• What is needed
Nothing outside the range below should be printed. Output exactly the lines from the line with "if (ok : bool) then realloc_buffers" to the line with "(** Whether all", both included.

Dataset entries
(* ===== verification/GallocBuffers.v ===== *)
(** The buffers of the graph allocator ([ggml/src/ggml-alloc.c]): making an allocator,
    reserving the buffers that the plan of a graph needs, and giving the tensors of a
    graph their addresses. *)
From S2P Require Import Prelude HashSet Alloc Tensor Buffers Gallocr.

Section gallocr.
Context `{BufferTypes}.

(** ** Making and freeing *)

(** The first index below [i] with the value [x], for the loops that look for an earlier
    use of the same thing. *)
Fixpoint find_below {A} `{EqDecision A} (x : A) (n : nat) (l : list A) : option nat :=
  match n, l with
  | S n, y :: l => if decide (y = x) then Some 0%nat else S <$> find_below x n l
  | _, _ => None
  end.

(** One buffer type: it shares the allocator of an earlier one of the same type. *)
Definition new_talloc (bufts : list Z) (st : list Z * list ggml_dyn_tallocr) (i : nat) : res (list Z * list ggml_dyn_tallocr) :=
  buft ← vget bufts (Z.of_nat i);
  match find_below buft i bufts with
  | Some j => a ← vget st.1 (Z.of_nat j); Ok (st.1 ++ [a], st.2)
  | None => Ok (st.1 ++ [zlen st.2], st.2 ++ [ggml_dyn_tallocr_new (buft_get_alignment buft)])
  end.

Definition ggml_gallocr_new_n (bufts : list Z) : res ggml_gallocr :=
  '(ids, tallocs) ← foldM (new_talloc bufts) ([], []) (seq 0 (length bufts));
  Ok {| ga_bufts := bufts; ga_buffers := replicate (length bufts) None; ga_buf_tallocs := ids; ga_tallocs := tallocs;
        ga_hash_set := {| hs_size := 0; hs_used := []; hs_keys := [] |}; ga_hash_values := [];
        ga_node_allocs := []; ga_leaf_allocs := [] |}.

Definition ggml_gallocr_new (buft : Z) : res ggml_gallocr := ggml_gallocr_new_n [buft].

(** What [ggml_gallocr_free] does to the buffers; the rest of the allocator is memory of
    its own. *)
Definition free_buffer_at (g : ggml_gallocr) (s : store) (i : nat) : res store :=
  b ← vget (ga_buffers g) (Z.of_nat i);
  match find_below b i (ga_buffers g) with
  | Some _ => Ok s
  | None => buffer_free s b
  end.

Definition ggml_gallocr_free (s : store) (g : ggml_gallocr) : res store :=
  foldM (free_buffer_at g) s (seq 0 (length (ga_buffers g))).

(** ** Reserving *)

(** A table of sufficient size; its values are cleared before they are used. *)
Definition size_table (g : ggml_gallocr) (graph : ggml_cgraph) : res ggml_gallocr :=
  n ← s32 (n_nodes graph + n_leafs graph);
  let min_hash_size := u64 (u64 n + u64 n / 4) in
  if hs_size (ga_hash_set g) <? min_hash_size then
    hs ← ggml_hash_set_new min_hash_size;
    Ok (with_hash_values (with_hash_set g hs) [])
  else Ok g.

Definition reset_talloc (g : ggml_gallocr) (i : nat) : res ggml_gallocr :=
  '(a, alloc) ← talloc_of g (Z.of_nat i);
  tallocs ← vset (ga_tallocs g) a (ggml_dyn_tallocr_reset alloc);
  Ok (with_tallocs g tallocs).

Definition no_alloc : tensor_alloc := {| ta_buffer_id := -1; ta_offset := SIZE_MAX; ta_size_max := 0 |}.

(** Tensors that get no place. *)
Definition has_place (x : ggml_tensor) : bool := bool_decide (is_Some (t_view_src x)) || bool_decide (is_Some (t_data x)).

(** What the table says about a tensor. *)
Definition recorded (T : heap) (g : ggml_gallocr) (t : Z) (h : hash_node) : res tensor_alloc :=
  buft ← vget (ga_bufts g) (hn_buffer_id h);
  Ok {| ta_buffer_id := hn_buffer_id h; ta_offset := hn_offset h; ta_size_max := buft_get_alloc_size buft (T t) |}.

Definition record_tensor (T : heap) (g : ggml_gallocr) (t : Z) : res (ggml_gallocr * tensor_alloc) :=
  if has_place (T t) then Ok (g, no_alloc)
  else
    '(g, i) ← ggml_gallocr_hash_get g t;
    h ← hn_get g i;
    a ← recorded T g t h;
    Ok (g, a).

Definition record_src (T : heap) (st : ggml_gallocr * list tensor_alloc) (src : option Z) : res (ggml_gallocr * list tensor_alloc) :=
  match src with
  | None => Ok (st.1, st.2 ++ [no_alloc])
  | Some t => '(g, a) ← record_tensor T st.1 t; Ok (g, st.2 ++ [a])
  end.

Definition record_node (T : heap) (st : ggml_gallocr * list node_alloc) (node : Z) : res (ggml_gallocr * list node_alloc) :=
  '(g, dst) ← record_tensor T st.1 node;
  '(g, srcs) ← foldM (record_src T) (g, []) (t_src (T node));
  Ok (g, st.2 ++ [{| na_dst := dst; na_src := srcs |}]).

(** The table is asked for a leaf even if it has a place. *)
Definition record_leaf (T : heap) (st : ggml_gallocr * list tensor_alloc) (leaf : Z) : res (ggml_gallocr * list tensor_alloc) :=
  '(g, i) ← ggml_gallocr_hash_get st.1 leaf;
  h ← hn_get g i;
  if has_place (T leaf) then Ok (g, st.2 ++ [no_alloc])
  else a ← recorded T g leaf h; Ok (g, st.2 ++ [a]).

(** A buffer that is used by an earlier id as well is that one. *)
Definition share_buffer (g : ggml_gallocr) (i : nat) : res ggml_gallocr :=
  a ← vget (ga_buf_tallocs g) (Z.of_nat i);
  match find_below a i (ga_buf_tallocs g) with
  | Some j =>
      b ← vget (ga_buffers g) (Z.of_nat j);
      bs ← vset (ga_buffers g) (Z.of_nat i) b;
      Ok (with_buffers g bs)
  | None => Ok g
  end.

Definition current_size (s : store) (b : option Z) : res Z :=
  match b with Some b => buffer_get_size s b | None => Ok 0 end.

(** One buffer: it is made anew when it is too small. The last result tells whether the
    memory was there. *)
Definition realloc_buffer (s : store) (g : ggml_gallocr) (i : nat) : res (store * ggml_gallocr * bool) :=
  g ← share_buffer g i;
  b ← vget (ga_buffers g) (Z.of_nat i);
  cur_size ← current_size s b;
  '(_, alloc) ← talloc_of g (Z.of_nat i);
  let new_size := ggml_dyn_tallocr_max_size alloc in
  if (cur_size <? new_size) || bool_decide (b = None) then
    s ← buffer_free s b;
    buft ← vget (ga_bufts g) (Z.of_nat i);
    let '(s, b) := buft_alloc_buffer s buft new_size in
    bs ← vset (ga_buffers g) (Z.of_nat i) b;
    let g := with_buffers g bs in
    match b with
    | None => Ok (s, g, false)
    | Some b => s ← buffer_set_usage s b GGML_BACKEND_BUFFER_USAGE_COMPUTE; Ok (s, g, true)
    end
  else Ok (s, g, true).

Fixpoint realloc_buffers (s : store) (g : ggml_gallocr) (ids : list nat) : res (store * ggml_gallocr * bool) :=
  match ids with
  | [] => Ok (s, g, true)
  | i :: ids =>
      '(s, g, ok) ← realloc_buffer s g i;
      if (ok : bool) then realloc_buffers s g ids else Ok (s, g, false)
  end.

(** The [n_nodes] and [n_leafs] of the allocator are the lengths of the lists. *)
Definition ggml_gallocr_reserve_n (s : store) (g : ggml_gallocr) (graph : ggml_cgraph) (node_buffer_ids leaf_buffer_ids : option (list Z)) : res (store * ggml_gallocr * bool) :=
  let T := st_heap s in
  g ← size_table g graph;
  g ← foldM reset_talloc g (seq 0 (length (ga_bufts g)));
  g ← ggml_gallocr_alloc_graph_impl T g graph node_buffer_ids leaf_buffer_ids;
  '(g, nodes) ← foldM (record_node T) (g, []) (cg_nodes graph);
  '(g, leafs) ← foldM (record_leaf T) (g, []) (cg_leafs graph);
  realloc_buffers s (with_allocs g nodes leafs) (seq 0 (length (ga_bufts g))).

Definition ggml_gallocr_reserve (s : store) (g : ggml_gallocr) (graph : ggml_cgraph) : res (store * ggml_gallocr * bool) :=
  ggml_gallocr_reserve_n s g graph None None.

(** ** Allocating a graph *)

Definition ggml_gallocr_init_tensor (g : ggml_gallocr) (s : store) (tensor : Z) (a : tensor_alloc) : res store :=
  let x := st_heap s tensor in
  match t_view_src x with
  | Some view_src =>
      match t_buffer x, t_buffer (st_heap s view_src) with
      | None, Some _ => ggml_backend_view_init s tensor
      | _, _ => Ok s
      end
  | None =>
      match t_data x with
      | None =>
          b ← vget (ga_buffers g) (ta_buffer_id a);
          b ← or_ub b;
          base ← buffer_get_base s b;
          ggml_backend_tensor_alloc s b tensor (u64 (base + ta_offset a))
      | Some _ => Ok s
      end
  end.

(** The answer is whether the old place is good enough. *)
Definition ggml_gallocr_node_needs_realloc (T : heap) (g : ggml_gallocr) (node : Z) (a : tensor_alloc) : res bool :=
  if negb (has_place (T node)) then
    _ ← ggml_assert (0 <=? ta_buffer_id a);
    buft ← vget (ga_bufts g) (ta_buffer_id a);
    Ok (buft_get_alloc_size buft (T node) <=? ta_size_max a)
  else Ok (0 <=? ta_size_max a).

(** Whether all sources still fit; the array of places has one for every source. *)
Fixpoint srcs_fit (T : heap) (g : ggml_gallocr) (srcs : list (option Z)) (places : list tensor_alloc) : res bool :=
  match srcs with
  | [] => Ok true
  | src :: srcs =>
      a ← vget places 0;
      ok ← match src with Some t => ggml_gallocr_node_needs_realloc T g t a | None => Ok true end;
      if (ok : bool) then srcs_fit T g srcs (tail places) else Ok false
  end.

Fixpoint nodes_fit (T : heap) (g : ggml_gallocr) (nodes : list Z) (places : list node_alloc) : res bool :=
  match nodes with
  | [] => Ok true
  | node :: nodes =>
      a ← vget places 0;
      ok ← ggml_gallocr_node_needs_realloc T g node (na_dst a);
      if (ok : bool) then
        ok ← srcs_fit T g (t_src (T node)) (na_src a);
        if (ok : bool) then nodes_fit T g nodes (tail places) else Ok false
      else Ok false
  end.

Definition ggml_gallocr_needs_realloc (T : heap) (g : ggml_gallocr) (graph : ggml_cgraph) : res bool :=
  if negb (zlen (ga_node_allocs g) =? n_nodes graph) then Ok true
  else if negb (zlen (ga_leaf_allocs g) =? n_leafs graph) then Ok true
  else fit ← nodes_fit T g (cg_nodes graph) (ga_node_allocs g); Ok (negb fit).

Definition init_leaf (g : ggml_gallocr) (s : store) (la : Z * tensor_alloc) : res store :=
  ggml_gallocr_init_tensor g s la.1 la.2.

Definition init_src (g : ggml_gallocr) (s : store) (sa : option Z * tensor_alloc) : res store :=
  match sa.1 with Some src => ggml_gallocr_init_tensor g s src sa.2 | None => Ok s end.

Definition init_node (g : ggml_gallocr) (s : store) (na : Z * node_alloc) : res store :=
  s ← foldM (init_src g) s (zip (t_src (st_heap s na.1)) (na_src na.2));
  ggml_gallocr_init_tensor g s na.1 (na_dst na.2).

(** The buffers are reset, which is a callback of the backend. *)
Definition reset_buffer (s : store) (b : option Z) : res store :=
  match b with Some b => _ ← buf_get s b; Ok s | None => Ok s end.

Definition init_graph (s : store) (g : ggml_gallocr) (graph : ggml_cgraph) : res store :=
  s ← foldM reset_buffer s (ga_buffers g);
  s ← foldM (init_leaf g) s (zip (cg_leafs graph) (ga_leaf_allocs g));
  foldM (init_node g) s (zip (cg_nodes graph) (ga_node_allocs g)).

Definition ggml_gallocr_alloc_graph (s : store) (g : ggml_gallocr) (graph : ggml_cgraph) : res (store * ggml_gallocr * bool) :=
  needs ← ggml_gallocr_needs_realloc (st_heap s) g graph;
  '(s, g, ok) ← if (needs : bool) then
                  if zlen (ga_bufts g) =? 1 then ggml_gallocr_reserve s g graph else Ok (s, g, false)
                else Ok (s, g, true);
  if (ok : bool) then s ← init_graph s g graph; Ok (s, g, true) else Ok (s, g, false).

Definition ggml_gallocr_get_buffer_size (s : store) (g : ggml_gallocr) (buffer_id : Z) : res Z :=
  _ ← ggml_assert ((0 <=? buffer_id) && (buffer_id <? zlen (ga_buffers g)));
  b ← vget (ga_buffers g) buffer_id;
  match b with
  | None => Ok 0
  | Some x =>
      match find_below b (Z.to_nat buffer_id) (ga_buffers g) with
      | Some _ => Ok 0
      | None => buffer_get_size s x
      end
  end.
End gallocr.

• Written answer
      if (ok : bool) then realloc_buffers s g ids else Ok (s, g, false)
  end.

(** The [n_nodes] and [n_leafs] of the allocator are the lengths of the lists. *)
Definition ggml_gallocr_reserve_n (s : store) (g : ggml_gallocr) (graph : ggml_cgraph) (node_buffer_ids leaf_buffer_ids : option (list Z)) : res (store * ggml_gallocr * bool) :=
  let T := st_heap s in
  g ← size_table g graph;
  g ← foldM reset_talloc g (seq 0 (length (ga_bufts g)));
  g ← ggml_gallocr_alloc_graph_impl T g graph node_buffer_ids leaf_buffer_ids;
  '(g, nodes) ← foldM (record_node T) (g, []) (cg_nodes graph);
  '(g, leafs) ← foldM (record_leaf T) (g, []) (cg_leafs graph);
  realloc_buffers s (with_allocs g nodes leafs) (seq 0 (length (ga_bufts g))).

Definition ggml_gallocr_reserve (s : store) (g : ggml_gallocr) (graph : ggml_cgraph) : res (store * ggml_gallocr * bool) :=
  ggml_gallocr_reserve_n s g graph None None.

(** ** Allocating a graph *)

Definition ggml_gallocr_init_tensor (g : ggml_gallocr) (s : store) (tensor : Z) (a : tensor_alloc) : res store :=
  let x := st_heap s tensor in
  match t_view_src x with
  | Some view_src =>
      match t_buffer x, t_buffer (st_heap s view_src) with
      | None, Some _ => ggml_backend_view_init s tensor
      | _, _ => Ok s
      end
  | None =>
      match t_data x with
      | None =>
          b ← vget (ga_buffers g) (ta_buffer_id a);
          b ← or_ub b;
          base ← buffer_get_base s b;
          ggml_backend_tensor_alloc s b tensor (u64 (base + ta_offset a))
      | Some _ => Ok s
      end
  end.

(** The answer is whether the old place is good enough. *)
Definition ggml_gallocr_node_needs_realloc (T : heap) (g : ggml_gallocr) (node : Z) (a : tensor_alloc) : res bool :=
  if negb (has_place (T node)) then
    _ ← ggml_assert (0 <=? ta_buffer_id a);
    buft ← vget (ga_bufts g) (ta_buffer_id a);
    Ok (buft_get_alloc_size buft (T node) <=? ta_size_max a)
  else Ok (0 <=? ta_size_max a).

(** Whether all sources still fit; the array of places has one for every source. *)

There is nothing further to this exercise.